§ Collected data:
□ □ □ □ □ □ □
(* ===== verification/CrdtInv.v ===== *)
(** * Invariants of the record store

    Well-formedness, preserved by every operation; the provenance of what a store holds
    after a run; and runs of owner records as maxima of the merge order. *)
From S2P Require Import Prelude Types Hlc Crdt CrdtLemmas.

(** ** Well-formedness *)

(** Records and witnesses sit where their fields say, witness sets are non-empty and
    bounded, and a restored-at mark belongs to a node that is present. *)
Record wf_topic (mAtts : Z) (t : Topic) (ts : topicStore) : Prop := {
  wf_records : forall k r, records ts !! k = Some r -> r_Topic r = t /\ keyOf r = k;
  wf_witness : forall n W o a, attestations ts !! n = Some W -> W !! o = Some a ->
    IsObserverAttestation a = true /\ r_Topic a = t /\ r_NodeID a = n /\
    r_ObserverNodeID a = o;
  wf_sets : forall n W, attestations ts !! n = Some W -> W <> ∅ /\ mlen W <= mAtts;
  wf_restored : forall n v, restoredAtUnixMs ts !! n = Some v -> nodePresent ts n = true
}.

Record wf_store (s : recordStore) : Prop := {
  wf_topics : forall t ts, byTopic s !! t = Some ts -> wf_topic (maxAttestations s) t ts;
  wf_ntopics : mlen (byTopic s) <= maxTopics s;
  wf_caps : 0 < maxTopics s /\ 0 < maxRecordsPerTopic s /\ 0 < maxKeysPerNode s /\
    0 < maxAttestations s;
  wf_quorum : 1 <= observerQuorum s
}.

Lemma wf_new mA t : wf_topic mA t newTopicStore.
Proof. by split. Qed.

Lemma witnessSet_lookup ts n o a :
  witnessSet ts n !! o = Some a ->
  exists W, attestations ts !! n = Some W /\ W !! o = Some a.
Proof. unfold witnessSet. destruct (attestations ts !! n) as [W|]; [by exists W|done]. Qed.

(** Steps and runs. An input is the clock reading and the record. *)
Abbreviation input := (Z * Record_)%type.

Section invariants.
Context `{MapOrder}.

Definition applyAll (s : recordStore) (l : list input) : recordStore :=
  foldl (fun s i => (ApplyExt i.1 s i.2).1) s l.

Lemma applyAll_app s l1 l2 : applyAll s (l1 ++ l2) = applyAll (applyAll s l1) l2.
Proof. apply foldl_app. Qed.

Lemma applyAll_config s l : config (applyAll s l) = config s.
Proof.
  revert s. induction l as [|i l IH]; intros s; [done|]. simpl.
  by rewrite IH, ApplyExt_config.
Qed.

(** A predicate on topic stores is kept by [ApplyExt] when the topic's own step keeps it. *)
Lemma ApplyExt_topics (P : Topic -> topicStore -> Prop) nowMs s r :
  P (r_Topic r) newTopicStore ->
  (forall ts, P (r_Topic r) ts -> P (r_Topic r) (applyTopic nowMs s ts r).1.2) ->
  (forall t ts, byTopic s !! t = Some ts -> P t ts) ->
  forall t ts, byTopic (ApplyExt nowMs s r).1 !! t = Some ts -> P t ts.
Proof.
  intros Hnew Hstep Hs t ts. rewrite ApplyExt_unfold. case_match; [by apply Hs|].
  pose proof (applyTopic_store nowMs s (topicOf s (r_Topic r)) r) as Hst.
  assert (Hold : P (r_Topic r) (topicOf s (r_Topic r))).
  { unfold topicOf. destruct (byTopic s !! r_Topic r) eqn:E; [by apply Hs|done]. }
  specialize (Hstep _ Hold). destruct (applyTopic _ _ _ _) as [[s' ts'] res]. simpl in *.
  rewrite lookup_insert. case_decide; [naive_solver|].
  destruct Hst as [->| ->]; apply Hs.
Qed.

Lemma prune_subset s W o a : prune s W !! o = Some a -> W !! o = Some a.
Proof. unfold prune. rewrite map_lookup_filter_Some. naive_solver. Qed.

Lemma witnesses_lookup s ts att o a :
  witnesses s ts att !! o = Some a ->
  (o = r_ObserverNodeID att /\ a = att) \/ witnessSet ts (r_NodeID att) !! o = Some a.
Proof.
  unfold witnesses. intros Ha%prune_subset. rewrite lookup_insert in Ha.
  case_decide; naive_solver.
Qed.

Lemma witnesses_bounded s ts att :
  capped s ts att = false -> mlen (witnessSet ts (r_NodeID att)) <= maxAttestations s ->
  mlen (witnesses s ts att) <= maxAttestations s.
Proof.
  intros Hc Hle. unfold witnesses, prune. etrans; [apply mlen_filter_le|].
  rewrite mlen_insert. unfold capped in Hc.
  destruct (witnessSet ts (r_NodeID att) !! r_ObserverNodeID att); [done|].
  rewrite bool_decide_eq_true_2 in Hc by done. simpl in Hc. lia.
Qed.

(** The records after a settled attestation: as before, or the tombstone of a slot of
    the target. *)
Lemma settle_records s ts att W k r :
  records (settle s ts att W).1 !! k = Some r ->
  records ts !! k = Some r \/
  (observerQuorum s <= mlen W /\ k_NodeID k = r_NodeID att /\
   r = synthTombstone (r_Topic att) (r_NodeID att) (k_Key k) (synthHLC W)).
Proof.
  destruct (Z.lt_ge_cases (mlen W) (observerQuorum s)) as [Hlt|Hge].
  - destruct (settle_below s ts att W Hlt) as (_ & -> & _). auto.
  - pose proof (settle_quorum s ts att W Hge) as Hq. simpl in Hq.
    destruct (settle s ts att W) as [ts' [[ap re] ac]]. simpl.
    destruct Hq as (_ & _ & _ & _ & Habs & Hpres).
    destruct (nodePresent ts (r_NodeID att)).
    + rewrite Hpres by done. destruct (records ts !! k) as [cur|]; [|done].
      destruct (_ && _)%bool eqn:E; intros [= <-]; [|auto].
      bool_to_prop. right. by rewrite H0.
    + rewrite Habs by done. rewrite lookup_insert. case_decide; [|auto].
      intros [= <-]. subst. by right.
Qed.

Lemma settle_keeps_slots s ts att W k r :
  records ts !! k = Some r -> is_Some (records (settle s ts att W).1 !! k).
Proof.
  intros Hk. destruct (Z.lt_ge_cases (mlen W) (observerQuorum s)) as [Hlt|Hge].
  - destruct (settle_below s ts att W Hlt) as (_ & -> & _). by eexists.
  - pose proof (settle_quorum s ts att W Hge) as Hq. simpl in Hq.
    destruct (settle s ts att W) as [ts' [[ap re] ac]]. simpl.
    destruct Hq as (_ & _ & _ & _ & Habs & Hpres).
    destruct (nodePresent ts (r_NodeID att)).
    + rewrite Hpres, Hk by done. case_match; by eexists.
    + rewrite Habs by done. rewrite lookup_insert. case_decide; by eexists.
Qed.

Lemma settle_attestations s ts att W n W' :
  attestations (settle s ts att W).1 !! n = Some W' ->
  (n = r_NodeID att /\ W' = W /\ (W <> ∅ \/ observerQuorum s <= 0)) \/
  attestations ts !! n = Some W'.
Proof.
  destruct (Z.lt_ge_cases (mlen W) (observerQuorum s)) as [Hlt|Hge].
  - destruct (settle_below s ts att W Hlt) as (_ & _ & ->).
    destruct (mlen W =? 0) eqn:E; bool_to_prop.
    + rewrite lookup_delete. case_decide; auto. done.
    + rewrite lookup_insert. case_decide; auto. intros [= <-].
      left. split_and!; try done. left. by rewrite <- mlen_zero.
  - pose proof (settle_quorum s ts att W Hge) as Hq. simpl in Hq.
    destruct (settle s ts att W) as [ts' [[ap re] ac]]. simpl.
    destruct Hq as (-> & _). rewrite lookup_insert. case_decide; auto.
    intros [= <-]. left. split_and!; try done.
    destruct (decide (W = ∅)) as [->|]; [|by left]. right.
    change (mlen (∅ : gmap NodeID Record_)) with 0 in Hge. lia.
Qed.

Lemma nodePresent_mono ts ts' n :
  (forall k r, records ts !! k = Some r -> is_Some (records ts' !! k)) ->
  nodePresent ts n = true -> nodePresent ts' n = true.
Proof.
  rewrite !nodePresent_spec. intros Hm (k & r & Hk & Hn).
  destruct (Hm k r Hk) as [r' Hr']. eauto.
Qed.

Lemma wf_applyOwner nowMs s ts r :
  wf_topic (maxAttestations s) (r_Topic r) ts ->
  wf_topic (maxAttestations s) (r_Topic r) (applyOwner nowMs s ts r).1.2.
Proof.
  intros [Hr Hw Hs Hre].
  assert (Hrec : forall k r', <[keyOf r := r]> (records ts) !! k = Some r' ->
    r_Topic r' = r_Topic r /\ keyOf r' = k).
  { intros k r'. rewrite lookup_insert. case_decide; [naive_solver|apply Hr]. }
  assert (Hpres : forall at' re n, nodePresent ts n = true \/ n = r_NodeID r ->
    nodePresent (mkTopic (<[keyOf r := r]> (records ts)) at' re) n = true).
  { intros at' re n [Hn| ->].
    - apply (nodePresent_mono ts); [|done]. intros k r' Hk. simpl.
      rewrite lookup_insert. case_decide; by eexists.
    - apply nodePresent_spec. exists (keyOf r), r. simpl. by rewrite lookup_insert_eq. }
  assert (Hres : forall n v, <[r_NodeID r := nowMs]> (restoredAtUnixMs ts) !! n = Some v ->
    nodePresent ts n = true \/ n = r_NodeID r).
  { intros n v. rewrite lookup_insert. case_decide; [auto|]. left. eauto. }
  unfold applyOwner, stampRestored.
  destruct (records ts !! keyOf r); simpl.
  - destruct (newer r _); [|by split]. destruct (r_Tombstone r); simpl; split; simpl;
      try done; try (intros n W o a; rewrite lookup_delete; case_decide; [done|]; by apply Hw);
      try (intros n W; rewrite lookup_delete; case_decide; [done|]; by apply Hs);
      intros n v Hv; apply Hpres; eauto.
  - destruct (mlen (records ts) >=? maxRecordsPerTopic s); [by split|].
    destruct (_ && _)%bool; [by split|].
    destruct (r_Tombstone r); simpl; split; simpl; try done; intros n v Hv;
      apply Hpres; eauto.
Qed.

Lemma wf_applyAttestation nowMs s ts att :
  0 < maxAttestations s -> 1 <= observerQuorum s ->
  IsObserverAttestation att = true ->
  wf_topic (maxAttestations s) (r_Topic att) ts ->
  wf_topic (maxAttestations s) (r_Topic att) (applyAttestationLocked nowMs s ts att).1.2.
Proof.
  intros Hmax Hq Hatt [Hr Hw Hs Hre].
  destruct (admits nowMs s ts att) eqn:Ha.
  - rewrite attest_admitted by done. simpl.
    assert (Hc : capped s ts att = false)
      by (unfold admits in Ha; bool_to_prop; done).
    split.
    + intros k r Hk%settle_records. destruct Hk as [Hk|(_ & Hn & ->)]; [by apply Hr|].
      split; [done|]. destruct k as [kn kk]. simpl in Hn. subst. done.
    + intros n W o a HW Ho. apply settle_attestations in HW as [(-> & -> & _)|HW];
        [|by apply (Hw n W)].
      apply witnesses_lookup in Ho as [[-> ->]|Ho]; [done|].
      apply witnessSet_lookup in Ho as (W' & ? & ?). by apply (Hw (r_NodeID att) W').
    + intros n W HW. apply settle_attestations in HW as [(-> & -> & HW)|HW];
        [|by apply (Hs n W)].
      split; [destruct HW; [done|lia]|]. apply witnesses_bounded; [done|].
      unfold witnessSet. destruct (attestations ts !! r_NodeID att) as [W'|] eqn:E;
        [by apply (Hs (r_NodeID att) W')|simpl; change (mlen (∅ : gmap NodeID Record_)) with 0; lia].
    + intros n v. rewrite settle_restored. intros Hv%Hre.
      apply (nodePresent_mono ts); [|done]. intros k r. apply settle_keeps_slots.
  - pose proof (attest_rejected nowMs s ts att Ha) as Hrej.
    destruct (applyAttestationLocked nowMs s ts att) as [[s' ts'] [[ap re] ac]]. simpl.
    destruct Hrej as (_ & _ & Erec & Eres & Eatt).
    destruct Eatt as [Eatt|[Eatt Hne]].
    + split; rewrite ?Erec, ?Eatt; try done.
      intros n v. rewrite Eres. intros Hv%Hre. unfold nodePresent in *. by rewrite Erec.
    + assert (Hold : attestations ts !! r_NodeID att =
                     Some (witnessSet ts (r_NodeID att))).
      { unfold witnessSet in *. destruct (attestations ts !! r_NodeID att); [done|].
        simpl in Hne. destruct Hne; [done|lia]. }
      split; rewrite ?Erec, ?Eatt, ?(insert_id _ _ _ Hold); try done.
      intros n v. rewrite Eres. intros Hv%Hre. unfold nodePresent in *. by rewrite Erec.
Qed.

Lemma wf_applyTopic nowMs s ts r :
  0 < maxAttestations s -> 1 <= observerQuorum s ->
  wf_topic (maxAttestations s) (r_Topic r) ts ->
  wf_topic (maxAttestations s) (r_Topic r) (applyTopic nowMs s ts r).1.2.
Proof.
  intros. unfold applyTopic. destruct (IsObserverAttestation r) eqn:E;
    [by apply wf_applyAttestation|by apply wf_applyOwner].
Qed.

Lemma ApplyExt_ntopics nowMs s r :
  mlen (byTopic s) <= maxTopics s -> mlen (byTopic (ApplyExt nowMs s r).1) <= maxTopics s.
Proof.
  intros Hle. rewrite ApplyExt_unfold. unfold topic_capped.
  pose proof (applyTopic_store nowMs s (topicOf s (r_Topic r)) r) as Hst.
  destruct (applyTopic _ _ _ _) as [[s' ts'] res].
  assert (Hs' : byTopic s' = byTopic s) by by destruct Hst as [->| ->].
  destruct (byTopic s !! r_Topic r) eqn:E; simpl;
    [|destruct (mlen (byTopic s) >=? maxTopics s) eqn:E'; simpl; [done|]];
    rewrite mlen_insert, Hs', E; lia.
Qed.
□ □ □ □ □ □ □
Every line above that has the string "Eatt" needs to be copied.

§ Expected answer:
    destruct Hrej as (_ & _ & Erec & Eres & Eatt).
    destruct Eatt as [Eatt|[Eatt Hne]].
    + split; rewrite ?Erec, ?Eatt; try done.
      split; rewrite ?Erec, ?Eatt, ?(insert_id _ _ _ Hold); try done.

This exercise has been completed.